Privacy commissioner is Luddite, says activist after Do No Evil app shutdown
Corporate crusader says the Do No Evil app was only providing what is already public and 'Luddite' commissioner should be replaced
Amy Nip, Ernest Kao and Austin Chiu
A prominent corporate governance activist has lashed out at the privacy watchdog for failing to acknowledge the need for easier access to information.
And David Webb says its commissioner, Allan Chiang Yam-wang, should be "replaced with someone who understands modern technology" better.
"Frankly, I think Mr Chiang is a technophobic Luddite and needs to be replaced by someone who won't keep attacking services that provide public access to data that is already public," said Webb.
He was responding to a move by the privacy watchdog to bar a company from supplying data on individuals - gleaned from publicly available litigation and bankruptcy records - via a smartphone application.

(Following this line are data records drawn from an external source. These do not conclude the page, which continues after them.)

(** * The natives viewer: normalizer, query engine and deep-link codec

    A shallow embedding of the pure parts of the viewer script
    ([rawToPascal], [normalizeApiSet], [toExamplesMap], [flatten],
    [parseHashFragment], [parseDeepLink], [setDeepLink], the filter of
    [renderList], and the namespace list computed in [main]) together
    with the properties the documentation states about them; then of
    [escapeHtml], the four signature formatters, [fetchFirstOk], and the
    name, lookup and tab computations of [renderList], [renderDetail]
    and [renderCodeTabs], with properties read off the script itself.

    Conventions of the embedding.
    - A JavaScript string is a Rocq [string]; the model covers the ASCII
      range, where [toLowerCase] and [toUpperCase] are the letter maps
      below and [trim] removes tab, line feed, vertical tab, form feed,
      carriage return and space.
    - A value obtained from [JSON.parse] is a tree of type [value];
      numbers are the integers.
    - A [TypeError] thrown by the script is the [TypeError] result. *)

From Stdlib Require Import String Ascii List Bool Arith ZArith NArith Lia.
From Stdlib Require Import DecimalString Sorted Permutation OrderedTypeEx.
Import ListNotations.

Set Warnings "-register-all".

Local Open Scope string_scope.
Local Open Scope list_scope.

(** ** Strings *)

Module JsString.

Definition code (c : ascii) : N := N_of_ascii c.

Definition isUpper (c : ascii) : bool := ((65 <=? code c) && (code c <=? 90))%N.
Definition isLower (c : ascii) : bool := ((97 <=? code c) && (code c <=? 122))%N.
Definition isDigit (c : ascii) : bool := ((48 <=? code c) && (code c <=? 57))%N.

Definition lowerChar (c : ascii) : ascii :=
  if isUpper c then ascii_of_N (code c + 32) else c.
Definition upperChar (c : ascii) : ascii :=
  if isLower c then ascii_of_N (code c - 32) else c.

(** White space and line terminators of the ASCII range, as removed by
    [String.prototype.trim]. *)
Definition isWhiteSpace (c : ascii) : bool :=
  (((9 <=? code c) && (code c <=? 13)) || (code c =? 32))%N.

(** The class [[0-9a-f]] under the [i] flag. *)
Definition isHexDigit (c : ascii) : bool :=
  (isDigit c
   || ((97 <=? code c) && (code c <=? 102))
   || ((65 <=? code c) && (code c <=? 70)))%N.

Fixpoint map (f : ascii -> ascii) (s : string) : string :=
  match s with
  | EmptyString => EmptyString
  | String c r => String (f c) (map f r)
  end.

Fixpoint forallb (p : ascii -> bool) (s : string) : bool :=
  match s with
  | EmptyString => true
  | String c r => p c && forallb p r
  end.

Definition toLowerCase : string -> string := map lowerChar.
Definition toUpperCase : string -> string := map upperChar.

Fixpoint trimStart (s : string) : string :=
  match s with
  | EmptyString => EmptyString
  | String c r => if isWhiteSpace c then trimStart r else s
  end.

Fixpoint trimEnd (s : string) : string :=
  match s with
  | EmptyString => EmptyString
  | String c r =>
      match trimEnd r with
      | EmptyString => if isWhiteSpace c then EmptyString else String c EmptyString
      | t => String c t
      end
  end.

Definition trim (s : string) : string := trimEnd (trimStart s).

(** [startsWith p s]: [p] occurs in [s] at position 0. *)
Fixpoint startsWith (p s : string) : bool :=
  match p, s with
  | EmptyString, _ => true
  | String _ _, EmptyString => false
  | String a p', String b s' => Ascii.eqb a b && startsWith p' s'
  end.

(** [s.includes(q)] *)
Fixpoint includes (s q : string) : bool :=
  startsWith q s
  || match s with
     | EmptyString => false
     | String _ r => includes r q
     end.

(** [s.split(sep)] for a one-character separator: never the empty list. *)
Fixpoint split (sep : ascii) (s : string) : list string :=
  match s with
  | EmptyString => [EmptyString]
  | String c r =>
      if Ascii.eqb c sep then EmptyString :: split sep r
      else match split sep r with
           | seg :: rest => String c seg :: rest
           | [] => [String c EmptyString]
           end
  end.

(** [parts.join(sep)] on strings. *)
Definition join (sep : string) (parts : list string) : string :=
  String.concat sep parts.

Definition isEmpty (s : string) : bool :=
  match s with EmptyString => true | _ => false end.

(** [s.replace(/^_/, "")] *)
Definition stripUnderscore (s : string) : string :=
  match s with
  | String "_" r => r
  | _ => s
  end.

(** [/^0x/i.test(s)] *)
Definition test0x (s : string) : bool :=
  match s with
  | String "0" (String c _) => Ascii.eqb c "x" || Ascii.eqb c "X"
  | _ => false
  end.

(** [/^_?0x/i.test(s)] *)
Definition testHashName (s : string) : bool :=
  match s with
  | String "_" r => test0x r
  | _ => test0x s
  end.

(** The group [(0x[0-9a-f]+)] followed by [$], under the [i] flag. *)
Definition isHashToken (s : string) : bool :=
  match s with
  | String "0" (String c r) =>
      (Ascii.eqb c "x" || Ascii.eqb c "X") && negb (isEmpty r) && forallb isHexDigit r
  | _ => false
  end.

(** [raw.match(/^#_?(0x[0-9a-f]+)$/i)], reduced to its first group. *)
Definition matchHashFragment (raw : string) : option string :=
  match raw with
  | String "#" r =>
      let t := stripUnderscore r in
      if isHashToken t then Some t else None
  | _ => None
  end.

(** Decimal rendering of an array index and of an integer number. *)
Definition ofNat (n : nat) : string := NilZero.string_of_uint (Nat.to_uint n).
Definition ofZ (z : Z) : string := NilZero.string_of_int (Z.to_int z).

End JsString.

(** ** Values and errors *)

Module Js.

(** Outcome of a computation that may throw. Every exception the
    modelled functions can raise is a [TypeError]. *)
Inductive result (A : Type) : Type :=
| OK (a : A)
| TypeError.
Arguments OK {A} a.
Arguments TypeError {A}.

Definition bind {A B : Type} (r : result A) (k : A -> result B) : result B :=
  match r with
  | OK a => k a
  | TypeError => TypeError
  end.

Notation "x <- r ;; k" := (bind r (fun x => k))
  (at level 61, r at next level, right associativity).

Fixpoint mapM {A B : Type} (f : A -> result B) (l : list A) : result (list B) :=
  match l with
  | [] => OK []
  | a :: r => b <- f a ;; bs <- mapM f r ;; OK (b :: bs)
  end.

(** What [JSON.parse] returns, and [undefined] for an absent property.
    The properties of an object are listed in enumeration order. *)
Inductive value : Type :=
| VUndefined
| VNull
| VBool (b : bool)
| VNum (z : Z)
| VStr (s : string)
| VArr (items : list value)
| VObj (props : list (string * value)).

Definition nullish (v : value) : bool :=
  match v with
  | VUndefined | VNull => true
  | _ => false
  end.

(** [ToBoolean] *)
Definition truthy (v : value) : bool :=
  match v with
  | VUndefined | VNull => false
  | VBool b => b
  | VNum z => negb (Z.eqb z 0)
  | VStr s => negb (JsString.isEmpty s)
  | VArr _ | VObj _ => true
  end.

(** [a || b] *)
Definition or (a b : value) : value := if truthy a then a else b.

Fixpoint lookup (k : string) (props : list (string * value)) : value :=
  match props with
  | [] => VUndefined
  | (k', v) :: r => if String.eqb k' k then v else lookup k r
  end.

Definition hasOwn (k : string) (props : list (string * value)) : bool :=
  existsb (fun p => String.eqb (fst p) k) props.

(** [v.k] for a value [v] that is neither [null] nor [undefined] and a
    property name [k] among those the script reads ([hash], [name],
    [apiset], [examples], [description], [params], [results],
    [resultsDescription], [ns], [lang], [code], [type]): none of them
    is defined by the prototype of an object, array, string, number or
    boolean, so only own properties of objects are found. *)
Definition get (v : value) (k : string) : value :=
  match v with
  | VObj props => lookup k props
  | _ => VUndefined
  end.

(** [v.k] for any value [v]: reading a property of [null] or of
    [undefined] throws. A read that the script guards ([n0 || {}],
    [if (!ex) continue]) is written with [get]. *)
Definition read (v : value) (k : string) : result value :=
  if nullish v then TypeError else OK (get v k).

Fixpoint indexed {A : Type} (i : nat) (l : list A) : list (string * A) :=
  match l with
  | [] => []
  | a :: r => (JsString.ofNat i, a) :: indexed (S i) r
  end.

Fixpoint chars (s : string) : list value :=
  match s with
  | EmptyString => []
  | String c r => VStr (String c EmptyString) :: chars r
  end.

(** Own enumerable string-keyed properties, as copied by [{...v}]. *)
Definition ownEntries (v : value) : list (string * value) :=
  match v with
  | VObj props => props
  | VArr items => indexed 0 items
  | VStr s => indexed 0 (chars s)
  | _ => []
  end.

(** [Object.entries(v)] *)
Definition Object_entries (v : value) : result (list (string * value)) :=
  if nullish v then TypeError else OK (ownEntries v).

(** [ToString]. An object parsed from JSON is rendered by
    [Object.prototype.toString] unless it has an own (hence not
    callable) [toString] property, in which case the conversion
    throws; an array is rendered by [join(",")]. *)
Fixpoint ToString (v : value) : result string :=
  match v with
  | VUndefined => OK "undefined"
  | VNull => OK "null"
  | VBool true => OK "true"
  | VBool false => OK "false"
  | VNum z => OK (JsString.ofZ z)
  | VStr s => OK s
  | VArr items =>
      parts <- (fix each (l : list value) : result (list string) :=
                  match l with
                  | [] => OK []
                  | x :: r =>
                      s <- (if nullish x then OK EmptyString else ToString x) ;;
                      ss <- each r ;;
                      OK (s :: ss)
                  end) items ;;
      OK (JsString.join "," parts)
  | VObj props =>
      if hasOwn "toString" props then TypeError else OK "[object Object]"
  end.

(** [items.join(sep)] on an array of values. *)
Definition joinValues (sep : string) (items : list value) : result string :=
  parts <- mapM (fun x => if nullish x then OK EmptyString else ToString x) items ;;
  OK (JsString.join sep parts).

(** [m.set(k, v)] on a [Map], kept in insertion order. *)
Fixpoint mapSet (k : string) (v : value) (m : list (string * value))
  : list (string * value) :=
  match m with
  | [] => [(k, v)]
  | (k', v') :: r =>
      if String.eqb k' k then (k, v) :: r else (k', v') :: mapSet k v r
  end.

End Js.

(** ** Normalizer *)

Module Normalizer.
Import Js.

(** [p[0]?.toUpperCase() + p.slice(1)] *)
Definition capitalize (p : string) : string :=
  match p with
  | EmptyString => "undefined"
  | String c r => String (JsString.upperChar c) r
  end.

(** The chain after the two guards of [rawToPascal], on a string. *)
Definition pascal (raw : string) : string :=
  JsString.join ""
    (List.map capitalize
       (List.filter (fun p => negb (JsString.isEmpty p))
          (JsString.split "_" (JsString.toLowerCase (JsString.stripUnderscore raw))))).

The Office of the Privacy Commissioner for Personal Data yesterday said it had ordered the operator of mobile app Do No Evil to cease supplying "sensitive" data after it was found to have invaded personal data privacy by allowing users to search for individuals by name.
Webb said the watchdog's report contained several inconsistencies. "[Chiang's] position is inconsistent. He says it is OK for corporate services to do it for other corporations, but it is not OK for a business to provide this service to a consumer … tenants and landlords may want to look up whether either have been sued in the past and small businesses may want to conduct due diligence," Webb said.
"But any information that has gone through the courts is in the public domain so I don't see why they're forcing people to go down the corporate route."
Webb criticised the report's premise that people with similar names could be mistaken during a search, saying unique identifiers such as partial identification numbers, which are also public, would help to avoid mix-ups.
"The commissioner should explain why a company can provide [background search] services through web platforms and not mobile apps," he said.
Webb was forced by the watchdog earlier this year to withdraw a short-lived database listing the identity card numbers of 1,100 company directors including tycoons Thomas Kwok Ping-kwong and Li Ka-shing.
In both cases, the watchdog argues that misuse of personal data from public registries that is not directly related to the original purpose could constitute a breach of the privacy law.
Webb's push for the free flow of information was echoed by Alex Kong, of IT company Sino Dynamic Solutions, which developed the Do No Evil app. "We call the app Do No Evil to convey this message: easy public access to criminal records would help deter crime," he said.
The company argues that the data, which is all obtained from public records provided by the government, is for employers to conduct background searches and due diligence on potential employees. Kong gave the example of schools being required to check whether teachers had committed sex crimes.
A team of nine people had worked on the app for 18 months, he said. "A company once offered to buy the rights to the app for HK$600,000, but we refused the offer due to the long-term potential of the app. Now everything has been in vain," Kong said.
The firm has also scrapped plans to develop apps facilitating company and land searches.
The right of individuals to privacy is not absolute, the privacy commissioner said on Tuesday. It must be balanced against other rights and the public interest, he said. Exemptions from the Personal Data (Privacy) Ordinance include the use of personal data to prevent or detect crime or dishonesty, and for reporting purposes where information published is in the public interest.
He said the Do No Evil app "seriously invaded" privacy and the exemptions did not apply.